Three issues of The Pennsylvania Ledger featuring reporting on the Revolutionary War, Benjamin Franklin, and a runaway slave advertisement.
The Pennsylvania Ledger was printed by James Humphreys, a Philadelphia native who began the paper in January 1775. While at the start of the conflict the young editor claimed he would remain impartial, he had been obliged to swear allegiance to the king when he was earlier a clerk in the court of chancery, and he could not bear to violate his oath. Popular sentiment was aroused against him by his competitor, Benjamin Towne, who published the Pennsylvania Evening Post. By November 1776, Humphreys fled Philadelphia, returning only in late 1777 when the city was occupied by the British. During the British occupation until the spring of 1778, the Ledger was a fully Tory newspaper.
Issues include:
1. The Pennsylvania Ledger: Or the Virginia, Maryland, Pennsylvania, & New-Jersey Weekly Advertiser. No. IV. Philadelphia: James Humphreys, 18 February 1775. 4 pages, folio, 10 x 15 ¾ in.
One of the first issues published by Humphreys, with a critical open letter addressed to Lord North beginning: "The important period is at length arrived when Great Britain is to establish a permanent foundation for her future prosperity, or by obstinately persisting in a cruel, unjust policy, ever-lastingly fix the era of her irretrievable ruin. America is speedily to be left in the free enjoyment of her impartial, constitutional rights, or be butchered into the surrender of them at the expense of national honour, ruin of the revenue, & general bankruptcy of the mother kingdom."
Also of note are the proceedings of the First Continental Congress published on page 2: "The general Congress is now sitting & consists of deputies from every colony on the continent except Quebec and the two Floridas...This Congress is truly respectable..."
2. The Pennsylvania Ledger: Or the Virginia, Maryland, Pennsylvania, & New-Jersey Weekly Advertiser. No. XL. Philadelphia: James Humphreys, 28 October 1775. 4 pages, folio, 10 x 15 ¾ in.
The issue includes reports on the military action following the Battle of Bunker Hill, details of various naval engagements with the British and Spanish, a Royalist raid on a printer, and a visit to Cambridge by a Continental Congress committee including Benjamin Franklin, Thomas Lynch, and Benjamin Harrison. The article details the recommendation for another Continental Army: “As the time for which the present army is raised will expire in 2 or 3 months, these gentleman, with the members of the Hon. Council of this colony are appointed to meet and confer with his Excellency General Washington, on the subject of forming and establishing another continental army, for the defense of the invading rights of the United colonies. The enemy in Boston has been remarkable still for near a fortnight past, having scarcely fired a gun. We are impatiently waiting for some authentic advices from our army in Canada, none having been received since our last.”
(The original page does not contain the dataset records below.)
Lemma stays_request_stop : stays request_stop.
Proof using.
  intros pc Hpc s Hs. split; [done|]. client_step (step_stop _ _ _ 0).
  client_step (step_stop_kick _ _ _ 0).
  apply rtc_once. eapply takes; [by eapply (step_stop_tell _ _ _ 0)|]. by destruct pc.
Qed.

Lemma stays_submit_flush b : stays (submit_flush b).
Proof using.
  intros pc Hpc s Hs. split.
  { unfold sized in *. simpl. by repeat case_match. }
  client_step (step_barrier _ _ _ 0 b).
  client_step (step_take _ _ _ 0).
  client_step (step_flush_kick _ _ _ 0).
  client_step (step_flush_tell _ _ _ 0).
  match goal with |- rtc _ ?w _ => set (w1 := w) end.
  set (token := wrap64 (flush_seq_ (core s) + 1)).
  assert (w_threads w1 !! 0%nat = Some (Waiting (Token token))) as Ht by (by destruct pc).
  assert (skeleton pc (snd (submit_flush b s)) = set_thread 0 Outside w1) as He.
  { unfold w1, skeleton. simpl. destruct pc; try done; by repeat case_match. }
  rewrite He. client_step (step_look _ _ _ 0 _ Ht).
  destruct (over (Token token) w1); [apply rtc_refl|].
  apply rtc_once. eapply takes; [eapply (step_give_up _ _ _ 0)|]; by destruct pc.
Qed.

#[local] Hint Resolve stays_return stays_get @stays_with_store @stays_with_sink stays_push stays_clear stays_request_stop
  stays_submit_flush : stays.
#[local] Hint Extern 5 (stays (mput _)) =>
  apply stays_frame; intros ?; unfold on_pipe, on_core, on_impl; simpl; repeat case_match; done : stays.

(** Steps through a computation that never moves the worker. *)
Ltac staying :=
  repeat (intros; match goal with
  | |- stays _ => solve [auto with stays]
  | |- stays (mthen _ _) => apply stays_then
  | |- stays (if ?b then _ else _) => destruct b
  | |- stays (match ?x with _ => _ end) => destruct x
  | |- stays (let '_ := ?x in _) => destruct x
  end).

(** ** Other threads *)

Lemma stays_log l t : stays (log l t).
Proof using. unfold log. staying. Qed.

Lemma stays_report_error e : stays (report_error e).
Proof using. unfold report_error. staying. Qed.

Lemma stays_read_clock : stays read_clock.
Proof using. apply stays_frame. intros s. unfold read_clock. repeat case_match; done. Qed.

Lemma stays_take_next : stays take_next.
Proof using. apply stays_frame. intros s. unfold take_next. by destruct (session_next _). Qed.

Lemma stays_new_id : stays new_id.
Proof using. apply stays_frame. intros s. unfold new_id. by destruct (uuid4 _). Qed.

Lemma stays_begin p : stays (begin_session p).
Proof using.
  unfold begin_session. apply stays_then; [apply stays_read_clock|]. intros now. apply stays_frame. intros s.
  by destruct (session_begin _ _ _ _) as [[? ?] ?].
Qed.

#[local] Hint Resolve stays_log stays_report_error stays_read_clock stays_take_next stays_new_id stays_begin : stays.

Lemma stays_give_back n : stays (give_back n).
Proof using. unfold give_back, upd_stats, release_outstanding. staying. Qed.

Lemma stays_terminal : stays terminal_locked.
Proof using. unfold terminal_locked. staying. Qed.
#[local] Hint Resolve stays_give_back stays_terminal : stays.

Lemma stays_admit name props : stays (admit_locked name props).
Proof using.
  unfold admit_locked, next_ordinal, add_outstanding, release_outstanding, push, upd_session, upd_stats. staying.
Qed.
#[local] Hint Resolve stays_admit : stays.

Lemma stays_end_locked : stays end_session_locked.
Proof using. unfold end_session_locked, upd_session. staying. Qed.
#[local] Hint Resolve stays_end_locked : stays.

Lemma stays_start p : stays (start_session_locked p).
Proof using. unfold start_session_locked, reserve_locked, upd_session, upd_stats. staying. Qed.

Lemma stays_end : stays end_session_section.
Proof using. unfold end_session_section. staying. Qed.

Lemma stays_consent_step : stays consent_step.
Proof using.
  unfold consent_step, bump_consent_generation, upd_session, forget_errors, purge_mark, purge_delete, purge_finish,
    grant_section, set_consent_state, reset_outstanding, goto. staying.
Qed.

Lemma stays_consent_enter c : stays (consent_enter c).
Proof using. unfold consent_enter, set_consent_state, goto. staying. Qed.

Lemma stays_flush_section : stays flush_section.
Proof using. unfold flush_section. staying. Qed.

Lemma stays_drain_section : stays drain_section.
Proof using. unfold drain_section. staying. Qed.

Lemma stays_cancel : stays request_sink_cancel.
Proof using. unfold request_sink_cancel. staying. Qed.

#[local] Hint Resolve stays_start stays_end stays_consent_step stays_consent_enter stays_flush_section stays_drain_section
  stays_cancel : stays.

Lemma stays_perform a : stays (perform a).
Proof using. destruct a; simpl; unfold admission, track_section; staying. Qed.

Lemma stays_beside a : stays (perform_beside_store a).
Proof using.
  unfold perform_beside_store. apply stays_then; [apply stays_get|]. intros pc. pose proof (stays_perform a).
  destruct a; by staying.
Qed.

Lemma stays_interleave st : (forall a, stays (st a)) -> stays (interleave st).
Proof using.
  intros Hst pc Hpc s Hs. unfold interleave. destruct (schedule s) as [|acts rest]; [by split; [|apply rtc_refl]|].
  assert (stays (perform_all st acts)) as Hp.
  { induction acts as [|a acts IH]; [apply stays_return|]. by apply stays_then. }
  by apply (Hp pc Hpc (set_schedule rest s)).
Qed.

Lemma stays_env : stays env.
Proof using. apply stays_interleave, stays_perform. Qed.

Lemma stays_shared {A} (m : M Sy A) : stays m -> stays (shared m).
Proof using. intros Hm. apply stays_then; [apply stays_env|done]. Qed.

Lemma stays_storing {A} (m : M Sy A) : stays m -> stays (storing m).
Proof using. intros Hm. apply stays_then; [apply stays_interleave, stays_beside|done]. Qed.
#[local] Hint Resolve stays_shared stays_storing : stays.

(** ** The worker between two waits *)

Lemma stays_note_error e : stays (note_error e).
Proof using. unfold note_error. staying. Qed.

Lemma stays_write batch : stays (safe_write batch).
Proof using. unfold safe_write, record_write. staying. Qed.

Lemma stays_sink_flush : stays safe_flush_sink.
Proof using. unfold safe_flush_sink. staying. Qed.

Lemma stays_take_retry : stays take_retry.
Proof using. unfold take_retry. staying. Qed.

Lemma stays_hold batch : stays (hold_for_retry batch).
Proof using. unfold hold_for_retry. staying. Qed.
#[local] Hint Resolve stays_note_error stays_write stays_sink_flush stays_take_retry stays_hold : stays.

Lemma stays_purge : stays purge_store.
Proof using. unfold purge_store, reset_outstanding. staying. Qed.

Lemma stays_remains b : stays (work_remains_at_or_below b).
Proof using. unfold work_remains_at_or_below. staying. Qed.

Lemma stays_insert g r : stays (insert_at_boundary g r).
Proof using. unfold insert_at_boundary, get_consent, get_generation. staying. Qed.

Lemma stays_keep g batch : stays (keep_loop dump g batch).
Proof using. induction batch as [|qe batch IH]; simpl; unfold upd_stats, release_outstanding; staying. Qed.
#[local] Hint Resolve stays_purge stays_remains stays_insert stays_keep : stays.

Lemma stays_incoming drained : stays (process_incoming dump drained).
Proof using. unfold process_incoming, get_generation, get_consent, upd_stats, release_outstanding. staying. Qed.

Lemma stays_deliver fuel b : stays (deliver_loop fuel b).
Proof using.
  revert b. induction fuel as [|fuel IH]; intros b; simpl;
    unfold still_consented, get_consent, get_generation, upd_stats, release_outstanding; staying.
Qed.
#[local] Hint Resolve stays_incoming stays_deliver : stays.

(** ** The points of the worker *)

(** A batch is taken. *)
Lemma pop_skeleton pc pc' s :
  sized s -> sized (snd (pop_batch s)) /\
    skeleton pc' (snd (pop_batch s)) = set_worker pc' (take_batch size (skeleton pc s)).
Proof using.
  intros Hs. unfold pop_batch. rewrite mget_then. unfold with_queue, take_batch, sized in *. rewrite Hs.
  change (w_queue (skeleton pc s)) with (queue (pipe s)).
  by destruct (pop_wait (queue (pipe s)) size []) as [[moved out] q].
Qed.

Lemma walk_shared {A} pc pc' (m : M Sy A) : awake pc -> walk pc pc' m -> walk pc pc' (shared m).
Proof using. intros Hpc Hm. apply walk_stay; [done|apply stays_env|done]. Qed.

(** The wait of [pop_wait] is over: the condition holds, or the time was up. *)
Lemma walk_pop handled want : walk (WPop handled want) (WWork handled want) pop_batch.
Proof using.
  intros s Hs. destruct (pop_skeleton (WPop handled want) (WWork handled want) s Hs) as [Hs' He]. split; [done|]. rewrite He.
  destruct (wake_predicate (queue (pipe s)) || (handled <? want)) eqn:Hw.
  - apply rtc_once. exists (fun _ => 0%nat). apply step_worker. unfold worker_next. simpl. by rewrite Hw.
  - eapply rtc_l.
    + exists (fun _ => 0%nat). apply (step_worker _ _ _ (skeleton (WAsleep handled want) s)).
      unfold worker_next. simpl. by rewrite Hw.
    + apply rtc_once. eapply takes; [by apply (step_timeout _ _ _ handled want)|].
      unfold take_batch. simpl. by destruct (pop_wait _ _ _) as [[? ?] ?].
Qed.

(** ** Rounds of a flush pass *)

Lemma laps_stays {A} h want (m : M Sy A) : stays m -> laps h want m.
Proof using. intros Hm s. exists 0%nat. intros k. by apply Hm. Qed.

Lemma laps_then {A B} h want (m : M Sy A) (k : A -> M Sy B) :
  laps h want m -> (forall a, laps h want (k a)) -> laps h want (mthen m k).
Proof using.
  intros Hm Hk s. unfold mthen. destruct (Hm s) as [r1 H1]. destruct (m s) as [a s1]. destruct (Hk a s1) as [r2 H2].
  exists (r1 + r2)%nat. intros j. rewrite <- Nat.add_assoc. by eapply walks_trans.
Qed.

Lemma laps_pop h want : laps h want pop_batch.
Proof using.
  intros s. exists 1%nat. intros k Hs. destruct (pop_skeleton (WDrain h want (1 + k)) (WDrain h want k) s Hs) as [Hs' ->].
  split; [done|]. apply rtc_once. exists (fun _ => 0%nat). by apply step_worker.
Qed.

Lemma laps_drain h want n fuel barrier : laps h want (drain_loop dump n fuel barrier).
Proof using.
  induction n as [|n IH]; simpl; [by apply laps_stays, stays_return|].
  apply laps_then; [apply laps_stays; staying|]. intros [why|]; [|by apply laps_stays, stays_return].
  apply laps_then; [apply laps_stays; staying|]. intros before.
  apply laps_then; [apply laps_then; [apply laps_stays, stays_env|intros _; apply laps_pop]|]. intros more.
  apply laps_then; [apply laps_stays; staying|]. intros _.
  apply laps_then; [apply laps_stays; unfold deliver_all; staying|]. intros [delivered|]; [|by apply laps_stays, stays_return].
  destruct (_ && _); [|done]. apply laps_then; [apply laps_stays; staying|]. intros now.
  destruct (_ <=? _); [by apply laps_stays, stays_return|done].
Qed.

(** The answer of a flush pass is recorded, and its waiters are notified. *)
Lemma walk_answer h want st :
  walk (WAnswer h want) (WCheck want) (mput (on_core (answer_tokens h want st))).
Proof using.
  intros s Hs. split; [done|]. eapply rtc_l; [|apply rtc_once]; exists (fun _ => 0%nat); by apply step_worker.
Qed.

(** ** Computations that end at a point their result tells *)

(** [where_ r] is the point of the worker after the result [r]; none when a loop
    ran out of fuel. *)
Definition ends {A} (pc : WorkerPc) (where_ : A -> option WorkerPc) (m : M Sy A) : Prop :=
  forall s, let '(r, s') := m s in
  match where_ r with Some pc' => walks pc pc' s s' | None => exists pc', walks pc pc' s s' end.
3. The Pennsylvania Ledger: Or the Virginia, Maryland, Pennsylvania, & New-Jersey Weekly Advertiser. No. LXVIII. Philadelphia: James Humphreys, 11 May 1776. 4 pages, folio, 10 x 15 ¾ in.
In addition to extensive reporting on the ongoing Revolutionary War, page three includes an advertisement for a reward for a self-emancipated slave issued by John Jones: “Six Dollars Reward. Ran Away, the eighth instant, from the subscriber, living in the district of Southwark, a Negro man named Newry, by trade a cooper, about twenty-two years of age, five feet eight or nine inches high.”